The Tersky coast is home to some of the oldest settlements on the remote Kola Peninsula in northwestern Russia, with some villages dating back to the 15th century. While the town of Teriberka, on the peninsula’s northern edge, draws tourists who want to peek at the Northern Lights (as well as those who know the town as the backdrop to the Oscar-nominated film Leviathan), many fisherman’s villages on the southern Tersky coastline are dacha settlements, and as such are unoccupied for a large part of the year. Most of those who own these dachas live in larger towns across the Murmansk region: Murmansk itself, Kirovsk, and Kandalaksha, to name but a few.
Kashkarantsy, a small village with a lighthouse overlooking a pebble beach, is one exception. In 2010, it had a population of 79 people but, as Belarusian photographer Anastasiya Dubrovina learned on her visit in 2021, the lighthouse workers and their families actually reside in other towns. Today, only 12 people live in Kashkarantsy permanently.
Moscow-based Dubrovina had previously visited Murmansk, the region’s industrial centre, but was drawn away from the port city. “Of course, Murmansk is a more developed city, but it lacks the severe natural beauty of the Far North,” she says. “I wanted to explore the small settlements south of Murmansk, where you can see exquisite examples of wooden houses, chapels, and traditional crafts.”
There is no public transport along the south of the Kola peninsula, and local trains only go as far as Kandalaksha. To reach the five villages along the Tersky coast — Umba, Kuzreka, Kashkarantsy, Varzuga, and Kuzomen — Dubrovina hired a car. In Umbra, she visited an ethnographic museum complex known as Tonya Tetrina, which showcases traditional crafts and artefacts made by the Pomor people (whose name means ‘seasiders’) — hunters and fishermen who were among the first to put roots on the peninsula as early as the 12th century. She also photographed Umbra’s bakery, which makes and delivers bread to neighbouring villages on the Tersky coast. Supplies are delivered to Umbra by helicopter. “Though it is expensive, in the off season it is the only way to deliver goods, provisions, and passengers to remote settlements,” Dubrovina explains.

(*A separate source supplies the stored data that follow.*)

(** States 13359 to 13458. *)
Definition small_runs_13359 : list small_run :=
  [
   (572703, 3, [AGroup 28325 1 [anon_sym_COMMA]; AGroup 28842 1 [anon_sym_RPAREN]; AGroup 3 3 syms_1]);
   (572715, 3, [AGroup 28406 1 [anon_sym_SEMI]; AGroup 28844 1 [anon_sym_RPAREN]; AGroup 3 3 syms_1]);
   (572727, 3, [AGroup 22423 1 [sym_kEnd]; AGroup 28846 1 [anon_sym_SEMI]; AGroup 3 3 syms_1]);
   (572739, 3, [AGroup 25799 1 [sym_kElse]; AGroup 28848 1 [anon_sym_SEMI]; AGroup 3 3 syms_1]);
   (572751, 3, [AGroup 28850 1 [anon_sym_SEMI]; AGroup 28852 1 [anon_sym_RPAREN]; AGroup 3 3 syms_1]);
   (572763, 3, [AGroup 28291 1 [anon_sym_COMMA]; AGroup 28854 1 [anon_sym_RBRACK]; AGroup 3 3 syms_1]);
   (572775, 3, [AGroup 28291 1 [anon_sym_COMMA]; AGroup 28856 1 [anon_sym_RBRACK]; AGroup 3 3 syms_1]);
   (572787, 3, [AGroup 28291 1 [anon_sym_COMMA]; AGroup 28858 1 [anon_sym_RBRACK]; AGroup 3 3 syms_1]);
   (572799, 2, [AGroup 28538 2 syms_688; AGroup 3 3 syms_1]);
   (572809, 2, [AGroup 28860 2 syms_669; AGroup 3 3 syms_1]);
   (572819, 2, [AGroup 28616 2 syms_688; AGroup 3 3 syms_1]);
   (572829, 3, [AGroup 28862 1 [anon_sym_LBRACK]; AGroup 28864 1 [sym_kOf]; AGroup 3 3 syms_1]);
   (572841, 3, [AGroup 28866 1 [sym_kExcept]; AGroup 28868 1 [sym_kFinally]; AGroup 3 3 syms_1]);
   (572853, 3, [AGroup 25859 1 [sym_kElse]; AGroup 28870 1 [anon_sym_SEMI]; AGroup 3 3 syms_1]);
   (572865, 3, [AGroup 25619 1 [anon_sym_COMMA]; AGroup 28872 1 [anon_sym_COLON]; AGroup 3 3 syms_1]);
   (572877, 3, [AGroup 25609 1 [sym_kElse]; AGroup 28874 1 [anon_sym_SEMI]; AGroup 3 3 syms_1]);
   (572889, 3, [AGroup 22365 1 [anon_sym_COMMA]; AGroup 22666 1 [anon_sym_RBRACK]; AGroup 3 3 syms_1]);
   (572901, 3, [AGroup 28321 1 [anon_sym_SEMI]; AGroup 28876 1 [anon_sym_RPAREN]; AGroup 3 3 syms_1]);
   (572913, 2, [AGroup 26030 2 syms_110; AGroup 3 3 syms_1]);
   (572923, 2, [AGroup 28878 2 syms_11; AGroup 3 3 syms_1]);
   (572933, 3, [AGroup 28291 1 [anon_sym_COMMA]; AGroup 28880 1 [anon_sym_RBRACK]; AGroup 3 3 syms_1]);
   (572945, 3, [AGroup 25791 1 [sym_kElse]; AGroup 28882 1 [anon_sym_SEMI]; AGroup 3 3 syms_1]);
   (572957, 3, [AGroup 28291 1 [anon_sym_COMMA]; AGroup 28884 1 [anon_sym_RBRACK]; AGroup 3 3 syms_1]);
   (572969, 3, [AGroup 28291 1 [anon_sym_COMMA]; AGroup 28886 1 [anon_sym_RBRACK]; AGroup 3 3 syms_1]);
   (572981, 3, [AGroup 28406 1 [anon_sym_SEMI]; AGroup 28888 1 [anon_sym_RPAREN]; AGroup 3 3 syms_1]);
   (572993, 3, [AGroup 28890 1 [anon_sym_LBRACK]; AGroup 28892 1 [sym_kOf]; AGroup 3 3 syms_1]);
   (573005, 2, [AGroup 26036 2 syms_110; AGroup 3 3 syms_1]);
   (573015, 3, [AGroup 28321 1 [anon_sym_SEMI]; AGroup 28894 1 [anon_sym_RBRACK]; AGroup 3 3 syms_1]);
   (573027, 3, [AGroup 22365 1 [anon_sym_COMMA]; AGroup 22367 1 [anon_sym_RBRACK]; AGroup 3 3 syms_1]);
   (573039, 2, [AGroup 28896 2 syms_186; AGroup 3 3 syms_1]);
   (573049, 3, [AGroup 28898 1 [sym_kExcept]; AGroup 28900 1 [sym_kFinally]; AGroup 3 3 syms_1]);
   (573061, 3, [AGroup 5 1 [sym_ppDirective]; AGroup 3 2 syms_5; AGroup 25142 2 syms_44]);
   (573073, 3, [AGroup 25869 1 [sym_kElse]; AGroup 28902 1 [anon_sym_SEMI]; AGroup 3 3 syms_1]);
   (573085, 2, [AGroup 15594 2 syms_816; AGroup 3 3 syms_1]);
   (573095, 3, [AGroup 25875 1 [sym_kElse]; AGroup 27445 1 [anon_sym_SEMI]; AGroup 3 3 syms_1]);
   (573107, 3, [AGroup 22365 1 [anon_sym_COMMA]; AGroup 22411 1 [anon_sym_RBRACK]; AGroup 3 3 syms_1]);
   (573119, 3, [AGroup 28466 1 [anon_sym_COMMA]; AGroup 28904 1 [anon_sym_RPAREN]; AGroup 3 3 syms_1]);
   (573131, 2, [AGroup 4439 2 syms_110; AGroup 3 3 syms_1]);
   (573141, 3, [AGroup 28291 1 [anon_sym_COMMA]; AGroup 28906 1 [anon_sym_RBRACK]; AGroup 3 3 syms_1]);
   (573153, 3, [AGroup 28291 1 [anon_sym_COMMA]; AGroup 28908 1 [anon_sym_RBRACK]; AGroup 3 3 syms_1]);
   (573165, 3, [AGroup 25591 1 [sym_kElse]; AGroup 28910 1 [anon_sym_SEMI]; AGroup 3 3 syms_1]);
   (573177, 3, [AGroup 25609 1 [sym_kElse]; AGroup 28912 1 [anon_sym_SEMI]; AGroup 3 3 syms_1]);
   (573189, 3, [AGroup 25855 1 [sym_kElse]; AGroup 28914 1 [anon_sym_SEMI]; AGroup 3 3 syms_1]);
   (573201, 3, [AGroup 28466 1 [anon_sym_COMMA]; AGroup 28916 1 [anon_sym_RPAREN]; AGroup 3 3 syms_1]);
   (573213, 3, [AGroup 25799 1 [sym_kElse]; AGroup 28918 1 [anon_sym_SEMI]; AGroup 3 3 syms_1]);
   (573225, 2, [AGroup 10630 2 syms_133; AGroup 3 3 syms_1]);
   (573235, 3, [AGroup 28920 1 [sym_kExcept]; AGroup 28922 1 [sym_kFinally]; AGroup 3 3 syms_1]);
   (573247, 3, [AGroup 25875 1 [sym_kElse]; AGroup 28924 1 [anon_sym_SEMI]; AGroup 3 3 syms_1]);
   (573259, 2, [AGroup 10806 2 syms_112; AGroup 3 3 syms_1]);
   (573269, 3, [AGroup 28406 1 [anon_sym_SEMI]; AGroup 28926 1 [anon_sym_RPAREN]; AGroup 3 3 syms_1]);
   (573281, 3, [AGroup 27735 1 [anon_sym_COMMA]; AGroup 28928 1 [anon_sym_RPAREN]; AGroup 3 3 syms_1]);
   (573293, 3, [AGroup 5 1 [sym_ppDirective]; AGroup 3 2 syms_5; AGroup 10973 2 syms_44]);
   (573305, 3, [AGroup 25717 1 [sym_kElse]; AGroup 28930 1 [anon_sym_SEMI]; AGroup 3 3 syms_1]);
   (573317, 3, [AGroup 28291 1 [anon_sym_COMMA]; AGroup 28932 1 [anon_sym_RBRACK]; AGroup 3 3 syms_1]);
   (573329, 3, [AGroup 28291 1 [anon_sym_COMMA]; AGroup 28934 1 [anon_sym_RBRACK]; AGroup 3 3 syms_1]);
   (573341, 3, [AGroup 28291 1 [anon_sym_COMMA]; AGroup 28936 1 [anon_sym_RBRACK]; AGroup 3 3 syms_1]);
   (573353, 3, [AGroup 28938 1 [sym_identifier]; SGroup 13415 1 [aux_sym_moduleName_repeat1];
     AGroup 3 3 syms_1]);
   (573365, 3, [AGroup 17254 1 [sym_kElse]; AGroup 27184 1 [anon_sym_SEMI]; AGroup 3 3 syms_1]);
   (573377, 3, [AGroup 28941 1 [sym_identifier]; SGroup 13059 1 [aux_sym_genericArg_repeat1];
     AGroup 3 3 syms_1]);
   (573389, 3, [AGroup 17240 1 [sym_kElse]; AGroup 28943 1 [anon_sym_SEMI]; AGroup 3 3 syms_1]);
   (573401, 3, [AGroup 28945 1 [sym_kExcept]; AGroup 28947 1 [sym_kFinally]; AGroup 3 3 syms_1]);
   (573413, 3, [AGroup 25785 1 [sym_kUntil]; AGroup 27973 1 [anon_sym_SEMI]; AGroup 3 3 syms_1]);
   (573425, 3, [AGroup 25687 1 [sym_kElse]; AGroup 28949 1 [anon_sym_SEMI]; AGroup 3 3 syms_1]);
   (573437, 3, [AGroup 24916 1 [sym_kEq]; SGroup 15978 1 [sym_defaultValue]; AGroup 3 3 syms_1]);
   (573449, 3, [AGroup 22365 1 [anon_sym_COMMA]; AGroup 22591 1 [anon_sym_RBRACK]; AGroup 3 3 syms_1]);
   (573461, 3, [AGroup 28291 1 [anon_sym_COMMA]; AGroup 28951 1 [anon_sym_RBRACK]; AGroup 3 3 syms_1]);
   (573473, 3, [AGroup 22365 1 [anon_sym_COMMA]; AGroup 22373 1 [anon_sym_RBRACK]; AGroup 3 3 syms_1]);
   (573485, 3, [AGroup 28291 1 [anon_sym_COMMA]; AGroup 28953 1 [anon_sym_RBRACK]; AGroup 3 3 syms_1]);
   (573497, 3, [AGroup 28291 1 [anon_sym_COMMA]; AGroup 28955 1 [anon_sym_RBRACK]; AGroup 3 3 syms_1]);
   (573509, 3, [AGroup 28321 1 [anon_sym_SEMI]; AGroup 28957 1 [anon_sym_RPAREN]; AGroup 3 3 syms_1]);
   (573521, 3, [AGroup 5 1 [sym_ppDirective]; AGroup 3 2 syms_5; AGroup 10977 2 syms_44]);
   (573533, 3, [AGroup 25865 1 [sym_kElse]; AGroup 28959 1 [anon_sym_SEMI]; AGroup 3 3 syms_1]);
   (573545, 3, [AGroup 28406 1 [anon_sym_SEMI]; AGroup 28961 1 [anon_sym_RPAREN]; AGroup 3 3 syms_1]);
   (573557, 3, [AGroup 22365 1 [anon_sym_COMMA]; AGroup 22636 1 [anon_sym_RBRACK]; AGroup 3 3 syms_1]);
   (573569, 3, [AGroup 22365 1 [anon_sym_COMMA]; AGroup 22377 1 [anon_sym_RBRACK]; AGroup 3 3 syms_1]);
   (573581, 2, [AGroup 26076 2 syms_110; AGroup 3 3 syms_1]);
   (573591, 3, [AGroup 28963 1 [sym_kExcept]; AGroup 28965 1 [sym_kFinally]; AGroup 3 3 syms_1]);
   (573603, 3, [AGroup 28013 1 [sym_kEq]; SGroup 11605 1 [sym_defaultValue]; AGroup 3 3 syms_1]);
   (573615, 3, [AGroup 5 1 [sym_ppDirective]; AGroup 3 2 syms_5; AGroup 10981 2 syms_44]);
   (573627, 3, [AGroup 25717 1 [sym_kElse]; AGroup 28967 1 [anon_sym_SEMI]; AGroup 3 3 syms_1]);
   (573639, 3, [AGroup 25721 1 [sym_kElse]; AGroup 28969 1 [anon_sym_SEMI]; AGroup 3 3 syms_1]);
   (573651, 3, [AGroup 25739 1 [sym_kElse]; AGroup 28971 1 [anon_sym_SEMI]; AGroup 3 3 syms_1]);
   (573663, 3, [AGroup 25753 1 [sym_kElse]; AGroup 28973 1 [anon_sym_SEMI]; AGroup 3 3 syms_1]);
   (573675, 3, [AGroup 25687 1 [sym_kElse]; AGroup 28975 1 [anon_sym_SEMI]; AGroup 3 3 syms_1]);
   (573687, 3, [AGroup 28291 1 [anon_sym_COMMA]; AGroup 28977 1 [anon_sym_RBRACK]; AGroup 3 3 syms_1]);
   (573699, 3, [AGroup 28291 1 [anon_sym_COMMA]; AGroup 28979 1 [anon_sym_RBRACK]; AGroup 3 3 syms_1]);
   (573711, 3, [AGroup 28291 1 [anon_sym_COMMA]; AGroup 28981 1 [anon_sym_RBRACK]; AGroup 3 3 syms_1]);
   (573723, 3, [AGroup 22365 1 [anon_sym_COMMA]; AGroup 22458 1 [anon_sym_RBRACK]; AGroup 3 3 syms_1]);
   (573735, 2, [AGroup 10866 2 syms_815; AGroup 3 3 syms_1]);
   (573745, 3, [AGroup 25859 1 [sym_kElse]; AGroup 28983 1 [anon_sym_SEMI]; AGroup 3 3 syms_1]);
   (573757, 3, [AGroup 28985 1 [sym_kExcept]; AGroup 28987 1 [sym_kFinally]; AGroup 3 3 syms_1]);
   (573769, 3, [AGroup 25591 1 [sym_kElse]; AGroup 28989 1 [anon_sym_SEMI]; AGroup 3 3 syms_1]);
   (573781, 3, [AGroup 28321 1 [anon_sym_SEMI]; AGroup 28991 1 [anon_sym_RPAREN]; AGroup 3 3 syms_1]);
   (573793, 2, [AGroup 25657 2 syms_688; AGroup 3 3 syms_1]);
   (573803, 3, [AGroup 20770 1 [anon_sym_COMMA]; AGroup 28993 1 [anon_sym_COLON]; AGroup 3 3 syms_1]);
   (573815, 3, [AGroup 25869 1 [sym_kElse]; AGroup 28995 1 [anon_sym_SEMI]; AGroup 3 3 syms_1]);
   (573827, 3, [AGroup 25799 1 [sym_kElse]; AGroup 28997 1 [anon_sym_SEMI]; AGroup 3 3 syms_1]);
   (573839, 3, [AGroup 28999 1 [sym_identifier]; SGroup 13415 1 [aux_sym_moduleName_repeat1];
     AGroup 3 3 syms_1]);
   (573851, 3, [AGroup 28406 1 [anon_sym_SEMI]; AGroup 29001 1 [anon_sym_RPAREN]; AGroup 3 3 syms_1]);
   (573863, 3, [AGroup 28291 1 [anon_sym_COMMA]; AGroup 29003 1 [anon_sym_RBRACK]; AGroup 3 3 syms_1])
  ].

Further on in Kuzomen, quiet landscapes make for breathtaking images, which look all the more ethereal in the warm golden hour light. “It looks like the Wild West,” the photographer recollects, “a tiny settlement, surrounded by endless sand and emptiness, and atop the only hill you’ll find a sand-covered cemetery.” Yakut horses, which were once brought to the region to revitalise local agriculture, now roam the village.
Yet Dubrovina’s photos only give fragmentary views of village life. In reality, she says, “Kuzomen has been an environmental concern for Russia.” The area is overwhelmed with sand, which damages buildings and the Varzuga river. The sand itself is believed to have come from mass logging, while overgrazing and annual forest fires have further turned the once green landscape into a wasteland. After Varzuga, there are no more roads to reach former remote Pomor villages, such as Chabanga and Capoma. However, if you’re lucky, you might find a local treasure from the amethyst mine, which lies just a few kilometres away.